§ Input for this task:
▼

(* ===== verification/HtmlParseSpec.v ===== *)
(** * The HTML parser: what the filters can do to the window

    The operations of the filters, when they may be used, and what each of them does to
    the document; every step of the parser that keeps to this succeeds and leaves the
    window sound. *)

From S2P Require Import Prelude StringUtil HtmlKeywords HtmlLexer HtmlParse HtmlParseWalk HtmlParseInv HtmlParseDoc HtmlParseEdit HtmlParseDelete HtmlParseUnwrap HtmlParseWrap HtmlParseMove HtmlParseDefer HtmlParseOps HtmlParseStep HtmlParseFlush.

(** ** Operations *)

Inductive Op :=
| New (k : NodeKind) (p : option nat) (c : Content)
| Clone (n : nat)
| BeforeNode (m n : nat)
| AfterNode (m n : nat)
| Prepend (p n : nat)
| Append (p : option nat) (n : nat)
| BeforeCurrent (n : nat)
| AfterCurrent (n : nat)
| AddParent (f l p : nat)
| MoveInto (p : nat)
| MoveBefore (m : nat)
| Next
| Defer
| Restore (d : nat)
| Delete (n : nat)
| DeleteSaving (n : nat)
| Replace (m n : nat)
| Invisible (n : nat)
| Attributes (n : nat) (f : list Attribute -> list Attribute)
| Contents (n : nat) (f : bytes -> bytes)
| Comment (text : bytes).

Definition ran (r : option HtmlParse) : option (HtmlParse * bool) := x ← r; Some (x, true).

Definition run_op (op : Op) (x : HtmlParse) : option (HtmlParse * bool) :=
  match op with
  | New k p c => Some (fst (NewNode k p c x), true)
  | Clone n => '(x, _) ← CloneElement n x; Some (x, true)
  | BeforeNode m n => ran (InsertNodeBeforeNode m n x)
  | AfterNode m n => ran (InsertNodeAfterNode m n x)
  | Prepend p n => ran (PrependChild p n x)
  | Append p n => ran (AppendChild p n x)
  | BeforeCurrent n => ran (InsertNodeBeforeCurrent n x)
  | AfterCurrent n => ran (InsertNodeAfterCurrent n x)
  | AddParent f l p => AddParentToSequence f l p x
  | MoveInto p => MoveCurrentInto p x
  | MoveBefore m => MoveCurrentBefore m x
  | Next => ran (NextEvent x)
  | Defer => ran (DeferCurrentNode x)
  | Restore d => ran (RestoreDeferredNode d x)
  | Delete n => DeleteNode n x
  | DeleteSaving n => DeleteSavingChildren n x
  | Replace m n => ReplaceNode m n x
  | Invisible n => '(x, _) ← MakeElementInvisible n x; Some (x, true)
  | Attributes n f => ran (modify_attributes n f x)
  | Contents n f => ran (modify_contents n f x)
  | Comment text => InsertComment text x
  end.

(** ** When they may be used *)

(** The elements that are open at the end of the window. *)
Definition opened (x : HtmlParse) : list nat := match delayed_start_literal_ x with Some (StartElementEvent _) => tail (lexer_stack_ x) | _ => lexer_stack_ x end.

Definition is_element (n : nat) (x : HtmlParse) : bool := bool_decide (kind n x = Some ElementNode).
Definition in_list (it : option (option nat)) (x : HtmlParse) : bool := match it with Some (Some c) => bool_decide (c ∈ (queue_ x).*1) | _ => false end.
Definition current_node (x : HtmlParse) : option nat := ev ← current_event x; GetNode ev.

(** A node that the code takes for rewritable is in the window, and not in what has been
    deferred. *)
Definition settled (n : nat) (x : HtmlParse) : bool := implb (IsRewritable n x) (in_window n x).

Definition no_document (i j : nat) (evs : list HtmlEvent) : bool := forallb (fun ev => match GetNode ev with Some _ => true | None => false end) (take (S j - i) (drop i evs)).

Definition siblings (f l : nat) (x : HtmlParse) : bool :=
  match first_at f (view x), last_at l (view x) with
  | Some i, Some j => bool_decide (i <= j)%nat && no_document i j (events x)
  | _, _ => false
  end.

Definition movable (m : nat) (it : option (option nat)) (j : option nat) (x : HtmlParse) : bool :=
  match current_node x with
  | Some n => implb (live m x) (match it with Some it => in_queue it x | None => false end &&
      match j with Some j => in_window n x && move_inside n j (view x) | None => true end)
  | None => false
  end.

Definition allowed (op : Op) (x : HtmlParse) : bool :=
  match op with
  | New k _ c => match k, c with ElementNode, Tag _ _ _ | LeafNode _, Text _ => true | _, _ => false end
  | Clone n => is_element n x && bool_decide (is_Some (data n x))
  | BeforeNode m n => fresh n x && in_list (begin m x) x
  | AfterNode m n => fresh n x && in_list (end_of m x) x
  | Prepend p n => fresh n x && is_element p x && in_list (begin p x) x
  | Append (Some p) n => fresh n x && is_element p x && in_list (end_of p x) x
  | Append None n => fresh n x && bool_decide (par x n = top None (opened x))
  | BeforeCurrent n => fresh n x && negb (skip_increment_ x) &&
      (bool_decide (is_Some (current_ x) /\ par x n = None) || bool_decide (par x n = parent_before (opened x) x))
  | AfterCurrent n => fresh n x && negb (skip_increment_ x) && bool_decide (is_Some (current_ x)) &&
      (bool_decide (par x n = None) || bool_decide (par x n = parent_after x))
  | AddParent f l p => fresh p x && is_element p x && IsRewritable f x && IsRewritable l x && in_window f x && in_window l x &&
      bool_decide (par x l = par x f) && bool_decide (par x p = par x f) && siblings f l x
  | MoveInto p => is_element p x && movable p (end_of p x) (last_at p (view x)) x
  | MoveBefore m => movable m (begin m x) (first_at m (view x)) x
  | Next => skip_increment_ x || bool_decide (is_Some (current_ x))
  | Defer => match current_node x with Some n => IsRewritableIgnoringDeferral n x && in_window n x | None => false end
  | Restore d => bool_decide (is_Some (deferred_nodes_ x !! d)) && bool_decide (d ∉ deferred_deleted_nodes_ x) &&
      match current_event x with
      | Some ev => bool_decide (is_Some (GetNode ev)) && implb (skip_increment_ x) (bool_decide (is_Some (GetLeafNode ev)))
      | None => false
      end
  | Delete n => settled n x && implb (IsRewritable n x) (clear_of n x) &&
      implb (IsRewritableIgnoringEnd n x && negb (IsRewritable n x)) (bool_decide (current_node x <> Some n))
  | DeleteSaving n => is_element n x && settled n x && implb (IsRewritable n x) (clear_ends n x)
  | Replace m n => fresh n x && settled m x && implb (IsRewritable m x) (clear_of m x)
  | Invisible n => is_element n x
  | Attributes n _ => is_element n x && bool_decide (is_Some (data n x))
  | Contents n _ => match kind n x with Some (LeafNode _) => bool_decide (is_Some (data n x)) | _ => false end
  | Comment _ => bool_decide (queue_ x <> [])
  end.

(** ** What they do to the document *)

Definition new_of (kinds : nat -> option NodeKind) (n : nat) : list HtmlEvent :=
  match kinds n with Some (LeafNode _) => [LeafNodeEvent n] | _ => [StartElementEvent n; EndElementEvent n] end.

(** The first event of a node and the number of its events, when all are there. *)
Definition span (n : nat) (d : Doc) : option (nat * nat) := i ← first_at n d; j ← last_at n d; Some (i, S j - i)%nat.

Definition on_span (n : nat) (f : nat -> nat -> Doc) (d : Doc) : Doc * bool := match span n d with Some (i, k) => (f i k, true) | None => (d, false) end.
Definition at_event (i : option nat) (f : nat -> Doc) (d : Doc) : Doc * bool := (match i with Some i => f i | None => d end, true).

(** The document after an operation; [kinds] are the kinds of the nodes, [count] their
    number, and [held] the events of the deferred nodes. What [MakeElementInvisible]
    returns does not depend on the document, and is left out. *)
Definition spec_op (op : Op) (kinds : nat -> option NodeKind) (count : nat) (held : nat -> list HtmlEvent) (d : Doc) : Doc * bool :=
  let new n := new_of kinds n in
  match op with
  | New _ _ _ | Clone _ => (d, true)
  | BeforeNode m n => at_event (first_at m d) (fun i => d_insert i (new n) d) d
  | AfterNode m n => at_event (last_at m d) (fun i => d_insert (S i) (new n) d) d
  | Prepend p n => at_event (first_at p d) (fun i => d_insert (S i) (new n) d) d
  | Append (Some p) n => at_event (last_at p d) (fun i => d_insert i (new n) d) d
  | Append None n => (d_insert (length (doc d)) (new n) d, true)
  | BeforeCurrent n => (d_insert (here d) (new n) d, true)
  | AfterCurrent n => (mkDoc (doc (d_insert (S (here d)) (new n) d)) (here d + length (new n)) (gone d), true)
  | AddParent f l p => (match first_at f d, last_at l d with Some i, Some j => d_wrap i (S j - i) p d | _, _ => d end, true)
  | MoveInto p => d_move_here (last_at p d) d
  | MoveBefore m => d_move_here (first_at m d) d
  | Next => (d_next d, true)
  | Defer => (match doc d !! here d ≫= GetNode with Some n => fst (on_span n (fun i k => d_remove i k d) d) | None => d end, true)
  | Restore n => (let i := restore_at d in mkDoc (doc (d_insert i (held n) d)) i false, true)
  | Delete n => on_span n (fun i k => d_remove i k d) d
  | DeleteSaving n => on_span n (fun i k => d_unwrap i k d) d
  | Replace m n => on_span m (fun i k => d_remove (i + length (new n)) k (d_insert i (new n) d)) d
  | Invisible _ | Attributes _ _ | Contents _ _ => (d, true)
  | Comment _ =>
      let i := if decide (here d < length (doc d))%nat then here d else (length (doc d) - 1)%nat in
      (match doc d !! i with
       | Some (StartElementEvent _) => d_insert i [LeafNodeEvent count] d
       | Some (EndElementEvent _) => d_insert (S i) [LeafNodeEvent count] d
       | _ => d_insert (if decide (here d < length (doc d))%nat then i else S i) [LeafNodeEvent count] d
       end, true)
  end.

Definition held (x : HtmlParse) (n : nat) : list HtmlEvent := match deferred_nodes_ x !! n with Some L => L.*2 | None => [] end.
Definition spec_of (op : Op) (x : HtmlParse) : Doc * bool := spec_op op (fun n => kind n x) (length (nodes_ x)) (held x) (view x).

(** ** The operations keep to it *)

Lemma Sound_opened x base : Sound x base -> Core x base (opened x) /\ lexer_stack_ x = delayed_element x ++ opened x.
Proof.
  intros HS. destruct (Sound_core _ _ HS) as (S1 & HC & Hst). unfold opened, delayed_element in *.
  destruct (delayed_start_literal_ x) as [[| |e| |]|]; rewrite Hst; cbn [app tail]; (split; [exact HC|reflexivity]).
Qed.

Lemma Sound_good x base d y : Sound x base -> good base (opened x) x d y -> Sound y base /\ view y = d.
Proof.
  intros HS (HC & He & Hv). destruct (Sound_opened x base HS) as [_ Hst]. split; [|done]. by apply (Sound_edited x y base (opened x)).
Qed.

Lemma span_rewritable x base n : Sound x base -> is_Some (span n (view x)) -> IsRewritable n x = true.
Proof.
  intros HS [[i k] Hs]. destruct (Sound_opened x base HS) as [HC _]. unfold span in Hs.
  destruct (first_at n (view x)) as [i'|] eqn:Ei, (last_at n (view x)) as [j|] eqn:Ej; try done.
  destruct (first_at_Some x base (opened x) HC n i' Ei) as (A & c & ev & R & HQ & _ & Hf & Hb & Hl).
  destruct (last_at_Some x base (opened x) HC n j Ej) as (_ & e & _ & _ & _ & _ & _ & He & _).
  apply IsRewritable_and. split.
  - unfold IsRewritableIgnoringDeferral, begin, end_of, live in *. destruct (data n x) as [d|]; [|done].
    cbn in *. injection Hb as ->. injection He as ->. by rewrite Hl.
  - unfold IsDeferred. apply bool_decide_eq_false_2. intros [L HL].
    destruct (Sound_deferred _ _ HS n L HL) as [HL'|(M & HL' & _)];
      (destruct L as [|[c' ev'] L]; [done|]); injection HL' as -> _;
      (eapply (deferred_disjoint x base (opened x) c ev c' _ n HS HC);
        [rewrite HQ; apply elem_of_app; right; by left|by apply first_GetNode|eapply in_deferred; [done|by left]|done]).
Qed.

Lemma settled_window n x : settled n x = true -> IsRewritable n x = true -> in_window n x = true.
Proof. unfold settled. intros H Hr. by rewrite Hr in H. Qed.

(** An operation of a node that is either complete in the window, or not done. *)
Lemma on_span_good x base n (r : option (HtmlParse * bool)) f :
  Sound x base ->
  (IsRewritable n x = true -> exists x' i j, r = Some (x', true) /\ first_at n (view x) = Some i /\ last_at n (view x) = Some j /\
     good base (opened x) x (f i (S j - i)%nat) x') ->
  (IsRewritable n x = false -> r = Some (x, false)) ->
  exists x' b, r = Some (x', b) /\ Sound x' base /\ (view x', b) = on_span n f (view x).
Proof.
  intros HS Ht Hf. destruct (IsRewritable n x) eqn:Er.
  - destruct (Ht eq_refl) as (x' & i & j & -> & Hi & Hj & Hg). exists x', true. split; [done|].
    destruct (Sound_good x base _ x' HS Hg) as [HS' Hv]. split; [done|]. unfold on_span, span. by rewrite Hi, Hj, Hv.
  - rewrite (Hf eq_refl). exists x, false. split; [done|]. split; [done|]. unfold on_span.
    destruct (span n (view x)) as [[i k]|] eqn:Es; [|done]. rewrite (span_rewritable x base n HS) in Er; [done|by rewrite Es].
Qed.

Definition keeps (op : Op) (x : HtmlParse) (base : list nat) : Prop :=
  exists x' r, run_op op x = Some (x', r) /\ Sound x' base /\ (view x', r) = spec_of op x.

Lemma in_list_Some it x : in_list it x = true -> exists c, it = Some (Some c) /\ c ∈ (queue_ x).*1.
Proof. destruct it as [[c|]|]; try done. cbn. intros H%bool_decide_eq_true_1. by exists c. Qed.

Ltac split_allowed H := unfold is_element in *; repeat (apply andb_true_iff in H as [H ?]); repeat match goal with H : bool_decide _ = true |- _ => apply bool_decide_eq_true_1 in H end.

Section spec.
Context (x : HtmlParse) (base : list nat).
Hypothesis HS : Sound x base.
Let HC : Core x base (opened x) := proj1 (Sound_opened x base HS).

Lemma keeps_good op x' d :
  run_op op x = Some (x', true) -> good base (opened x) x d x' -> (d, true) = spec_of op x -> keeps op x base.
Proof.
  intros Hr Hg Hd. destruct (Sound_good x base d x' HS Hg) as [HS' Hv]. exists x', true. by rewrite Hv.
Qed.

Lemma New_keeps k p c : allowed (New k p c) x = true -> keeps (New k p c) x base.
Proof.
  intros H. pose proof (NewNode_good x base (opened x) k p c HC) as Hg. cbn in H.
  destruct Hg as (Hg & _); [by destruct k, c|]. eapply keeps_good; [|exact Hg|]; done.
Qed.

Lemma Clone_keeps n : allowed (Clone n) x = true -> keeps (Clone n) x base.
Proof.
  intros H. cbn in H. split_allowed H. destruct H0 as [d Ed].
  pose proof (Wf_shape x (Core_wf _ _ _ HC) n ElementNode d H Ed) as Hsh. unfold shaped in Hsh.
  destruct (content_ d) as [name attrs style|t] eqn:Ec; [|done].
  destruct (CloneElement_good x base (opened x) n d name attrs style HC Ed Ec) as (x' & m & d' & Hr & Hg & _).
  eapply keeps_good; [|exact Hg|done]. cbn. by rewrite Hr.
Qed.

▲

Each line from the top of the material above through the line containing "(InsertNodeBeforeCurrent n x)" must be output exactly, and no other line.

(* ===== verification/HtmlParseSpec.v ===== *)
(** * The HTML parser: what the filters can do to the window

    The operations of the filters, when they may be used, and what each of them does to
    the document; every step of the parser that keeps to this succeeds and leaves the
    window sound. *)

From S2P Require Import Prelude StringUtil HtmlKeywords HtmlLexer HtmlParse HtmlParseWalk HtmlParseInv HtmlParseDoc HtmlParseEdit HtmlParseDelete HtmlParseUnwrap HtmlParseWrap HtmlParseMove HtmlParseDefer HtmlParseOps HtmlParseStep HtmlParseFlush.

(** ** Operations *)

Inductive Op :=
| New (k : NodeKind) (p : option nat) (c : Content)
| Clone (n : nat)
| BeforeNode (m n : nat)
| AfterNode (m n : nat)
| Prepend (p n : nat)
| Append (p : option nat) (n : nat)
| BeforeCurrent (n : nat)
| AfterCurrent (n : nat)
| AddParent (f l p : nat)
| MoveInto (p : nat)
| MoveBefore (m : nat)
| Next
| Defer
| Restore (d : nat)
| Delete (n : nat)
| DeleteSaving (n : nat)
| Replace (m n : nat)
| Invisible (n : nat)
| Attributes (n : nat) (f : list Attribute -> list Attribute)
| Contents (n : nat) (f : bytes -> bytes)
| Comment (text : bytes).

Definition ran (r : option HtmlParse) : option (HtmlParse * bool) := x ← r; Some (x, true).

Definition run_op (op : Op) (x : HtmlParse) : option (HtmlParse * bool) :=
  match op with
  | New k p c => Some (fst (NewNode k p c x), true)
  | Clone n => '(x, _) ← CloneElement n x; Some (x, true)
  | BeforeNode m n => ran (InsertNodeBeforeNode m n x)
  | AfterNode m n => ran (InsertNodeAfterNode m n x)
  | Prepend p n => ran (PrependChild p n x)
  | Append p n => ran (AppendChild p n x)
  | BeforeCurrent n => ran (InsertNodeBeforeCurrent n x)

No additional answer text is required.